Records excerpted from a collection

——————————

(** C7. [Stop] returns nil and can be called in every state.  It is
    idempotent: a second call changes nothing, and any number of calls leave
    the state one call leaves.  It neither touches the error slot nor records
    a return or a call of [OnStop].  Where [c.mainContext] is already
    cancelled (by an earlier [Stop] or a signal) a further call changes
    nothing in the run that follows; where the error slot is already taken
    (a critical failure came first) the slot stays as it is after the call,
    however the run goes on.  And in any run of [Start], whatever calls of
    [Stop] and signals it contains, no stop-unit calls [OnStop] twice. *)
Theorem stop_returns_nil_and_is_idempotent :
  (forall s, snd (Stop s) = None)
  /\ (forall s, step s EvStopCall = Some (fst (Stop s)))
  /\ (forall s, fst (Stop (fst (Stop s))) = fst (Stop s))
  /\ (forall s n, run (repeat EvStopCall (S n)) s = run [EvStopCall] s)
  /\ (forall s,
        groupErr (fst (Stop s)) = groupErr s
        /\ submitted (fst (Stop s)) = submitted s
        /\ stopCalls (fst (Stop s)) = stopCalls s)
  /\ (forall s tr, mainDone s = true -> run (EvStopCall :: tr) s = run tr s)
  /\ (forall s x tr s',
        groupErr s = Some x -> run (EvStopCall :: tr) s = Some s' ->
        groupErr s' = Some x)
  /\ (forall c tr s i,
        run tr (initState c) = Some s -> (stopCallsOf i s <= 1)%nat).
Proof.
  split; [done|]. split; [done|]. split; [apply Stop_idem|].
  split; [intros s n; by rewrite run_repeat_Stop|].
  split; [intros s; split; [apply Stop_groupErr|apply Stop_history]|].
  split.
  { intros s tr Hm. change (run tr (fst (Stop s)) = run tr s).
    by rewrite Stop_noop. }
  split; [intros s x tr s' Hg Hr; by eapply run_groupErr_pinned|].
  intros c tr s i Hrun.
  destruct (stop_calls_account c tr s i Hrun) as [Hc Hacc]. lia.
Qed.

(** ** The context handed to OnStop *)

Lemma Value_WithTimeout n parent timeout k :
  Value (WithTimeout n parent timeout) k = Value parent k.
Proof.
  unfold WithTimeout, WithDeadline.
  destruct (Deadline parent) as [cur|]; [|done]. by case_match.
Qed.

(** The stop-unit tags the context with the name of whatever task the loop
    variable [t] holds when the unit wakes, under the fresh UUID as key. *)
Lemma wake_reads_loop_variable s i id s' t :
  step s (EvStopWake i (inl id)) = Some s' -> loopT s = Some t ->
  exists task ctx err,
    stopUnits s !! i = Some (task, Waiting)
    /\ stopCalls s' = stopCalls s ++ [mkStopCall i task ctx err]
    /\ Value ctx id = Some (GetName t).
Proof.
  intros H Ht. step_inv H. eexists _, _, _. split; [done|]. split; [done|].
  rewrite Value_WithTimeout. simpl. by rewrite decide_True.
Qed.

(** A stop-unit that wakes after [c.mainContext] has been cancelled hands
    [OnStop] a context that is cancelled already. *)
Lemma wake_after_mainContext_cancelled s i id s' :
  step s (EvStopWake i (inl id)) = Some s' -> mainDone s = true ->
  exists task ctx,
    stopUnits s' !! i = Some (task, InStop ctx (Some Canceled))
    /\ stopCalls s' = stopCalls s ++ [mkStopCall i task ctx (Some Canceled)].
Proof.
  intros H Hm. step_inv H. unfold freshErr. rewrite Hm.
  eexists _, _. split; [|done].
  apply list_lookup_insert_eq. by eapply lookup_lt_Some.
Qed.

(** The error of a context is final: while [OnStop] runs, no step of any
    other goroutine and no passing of time changes it. *)
Lemma context_error_is_final s e s' i task ctx x :
  step s e = Some s' ->
  stopUnits s !! i = Some (task, InStop ctx (Some x)) ->
  (forall r, e <> EvStopReturn i r) ->
  stopUnits s' !! i = Some (task, InStop ctx (Some x)).
Proof.
  intros H Hi Hne. step_inv H; autorewrite with brokkr; simpl;
    rewrite ?list_lookup_fmap, ?Hi; try done.
  all: try (apply lookup_app_l_Some; done).
  all: match goal with
       | H : stopUnits _ !! ?j = Some _ |- _ =>
           destruct (decide (j = i)) as [->|];
           [first [congruence | by edestruct Hne]
           |by rewrite list_lookup_insert_ne]
       end.
Qed.

(** C4. One task with a stop timeout of five seconds; [Stop] is called while
    [Start] waits.  The context handed to [OnStop] has the deadline five
    seconds ahead, yet its [Err()] is [context.Canceled] at the call already,
    because it is derived from [c.mainContext], which [Stop] has just
    cancelled.  Ten seconds into an [OnStop] that does not return, the context
    still reports [Canceled], never [DeadlineExceeded], and [Start] has not
    returned although every other goroutine has.  The path of a critical
    failure leaves [c.mainContext] alone: there the context is live at the
    call, live one nanosecond before the deadline, and reports
    [DeadlineExceeded] at the deadline. *)
Theorem stop_context_after_Stop_is_cancelled_not_timed :
  stopCalls <$> run stopThenWake (initState oneTask)
  = Some [mkStopCall 0 taskA
            (withDeadline (withValue (withCancel Background) "u0" "a") (5 * Second))
            (Some Canceled)]
  /\ stopUnits <$> run (stopThenWake ++ [EvTick (10 * Second)]) (initState oneTask)
     = Some [(taskA,
              InStop (withDeadline (withValue (withCancel Background) "u0" "a")
                        (5 * Second))
                     (Some Canceled))]
  /\ StartResult <$> run (stopThenWake ++ [EvTick (10 * Second); EvCoordDone;
                                            EvStartReturn 0 None])
                         (initState oneTask)
     = Some None
  /\ stopCalls <$> run failThenWake (initState oneCritical)
     = Some [mkStopCall 0 critA
               (withDeadline (withValue (withCancel Background) "u0" "a") (5 * Second))
               None]
  /\ stopUnits <$> run (failThenWake ++ [EvTick (5 * Second - 1)]) (initState oneCritical)
     = Some [(critA,
              InStop (withDeadline (withValue (withCancel Background) "u0" "a")
                        (5 * Second))
                     None)]
  /\ stopUnits <$> run (failThenWake ++ [EvTick (5 * Second - 1); EvTick 1])
                       (initState oneCritical)
     = Some [(critA,
              InStop (withDeadline (withValue (withCancel Background) "u0" "a")
                        (5 * Second))
                     (Some DeadlineExceeded))].
Proof. repeat split; vm_compute; reflexivity. Qed.

(** C5. Two tasks named a and b; [Stop] is called while [Start] waits.  When
    the stop-units wake the loop is over and its variable [t] holds the last
    task, so both contexts carry the name b: [OnStop] of task a is called with
    a context tagged b. *)
Theorem stop_context_carries_name_of_last_task :
  loopT <$> run (spawnAll 2) (initState twoTasks) = Some (Some taskB)
  /\ stopCalls <$> run stopThenWakeBoth (initState twoTasks)
     = Some [mkStopCall 0 taskA
               (withDeadline (withValue (withCancel Background) "u0" "b") (60 * Second))
               (Some Canceled);
             mkStopCall 1 taskB
               (withDeadline (withValue (withCancel Background) "u1" "b") (60 * Second))
               (Some Canceled)]
  /\ Value (withDeadline (withValue (withCancel Background) "u0" "b") (60 * Second)) "u0"
     = Some "b"
  /\ GetName taskA = "a"
  /\ GetName taskA <> "b".
Proof. repeat split; try (vm_compute; reflexivity). done. Qed.

(** C8. One task; [Stop] is called; the coordination unit returns
    [TaskErrorGroupCtx.Err()], which takes the error slot; [OnStop] then
    fails.  The failure is the first error that is not a cancellation, and it
    comes from a stop-unit, yet [Start] returns nil.  With SIGTERM in place of
    the call of [Stop] the coordination unit returns nil and the same failure
    is what [Start] returns.  The slot can also be taken by a cancellation
    from a critical start-unit, with the same loss. *)
Theorem cancellation_in_the_slot_hides_later_errors :
  (fun s => (submitted s, StartResult s))
    <$> run stopThenFailingOnStop (initState oneTask)
  = Some ([(UCoord, Canceled); (UStop 0, errorString "flush failed")], Some None)
  /\ (fun s => (submitted s, StartResult s))
       <$> run signalThenFailingOnStop (initState oneTask)
     = Some ([(UStop 0, errorString "flush failed")],
             Some (Some (errorString "flush failed")))
  /\ (fun s => (submitted s, StartResult s))
       <$> run signalThenCanceledStartThenFailingOnStop (initState criticalAndPlain)
     = Some ([(UStart 0, Canceled); (UStop 1, errorString "flush failed")], Some None)
  /\ errors_Is (errorString "flush failed") Canceled = false.
Proof. repeat split; vm_compute; reflexivity. Qed.

(** * Further properties *)

(** ** Building the orchestrator *)

Lemma foldl_options (os : list Opt) : forall b,
  backgroundTasks (foldl (fun b o => o b) b (toOptions <$> os))
  = backgroundTasks b ++ concat (tasksOf <$> os)
  /\ stopTimeout (foldl (fun b o => o b) b (toOptions <$> os))
     = timeoutAfter (stopTimeout b) os
  /\ signals (foldl (fun b o => o b) b (toOptions <$> os)) = signals b
  /\ mainContext (foldl (fun b o => o b) b (toOptions <$> os)) = mainContext b
  /\ mainContextCancel (foldl (fun b o => o b) b (toOptions <$> os))
     = mainContextCancel b.
Proof.
  induction os as [|o os IH]; intros b.
  - simpl. by rewrite app_nil_r.
  - rewrite !fmap_cons. cbn [foldl].
    destruct (IH (toOptions o b)) as (H1 & H2 & H3 & H4 & H5).
    rewrite H1, H2, H3, H4, H5. destruct o; simpl; [done|].
    by rewrite <- app_assoc.
Qed.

——————————

### Exercise details
Take the entries above and return only the lines from the one with "ctx (Some Canceled)]." to the one with "return, the context", both included, unchanged.

### Response for this exercise
    /\ stopCalls s' = stopCalls s ++ [mkStopCall i task ctx (Some Canceled)].
Proof.
  intros H Hm. step_inv H. unfold freshErr. rewrite Hm.
  eexists _, _. split; [|done].
  apply list_lookup_insert_eq. by eapply lookup_lt_Some.
Qed.

(** The error of a context is final: while [OnStop] runs, no step of any
    other goroutine and no passing of time changes it. *)
Lemma context_error_is_final s e s' i task ctx x :
  step s e = Some s' ->
  stopUnits s !! i = Some (task, InStop ctx (Some x)) ->
  (forall r, e <> EvStopReturn i r) ->
  stopUnits s' !! i = Some (task, InStop ctx (Some x)).
Proof.
  intros H Hi Hne. step_inv H; autorewrite with brokkr; simpl;
    rewrite ?list_lookup_fmap, ?Hi; try done.
  all: try (apply lookup_app_l_Some; done).
  all: match goal with
       | H : stopUnits _ !! ?j = Some _ |- _ =>
           destruct (decide (j = i)) as [->|];
           [first [congruence | by edestruct Hne]
           |by rewrite list_lookup_insert_ne]
       end.
Qed.

(** C4. One task with a stop timeout of five seconds; [Stop] is called while
    [Start] waits.  The context handed to [OnStop] has the deadline five
    seconds ahead, yet its [Err()] is [context.Canceled] at the call already,
    because it is derived from [c.mainContext], which [Stop] has just
    cancelled.  Ten seconds into an [OnStop] that does not return, the context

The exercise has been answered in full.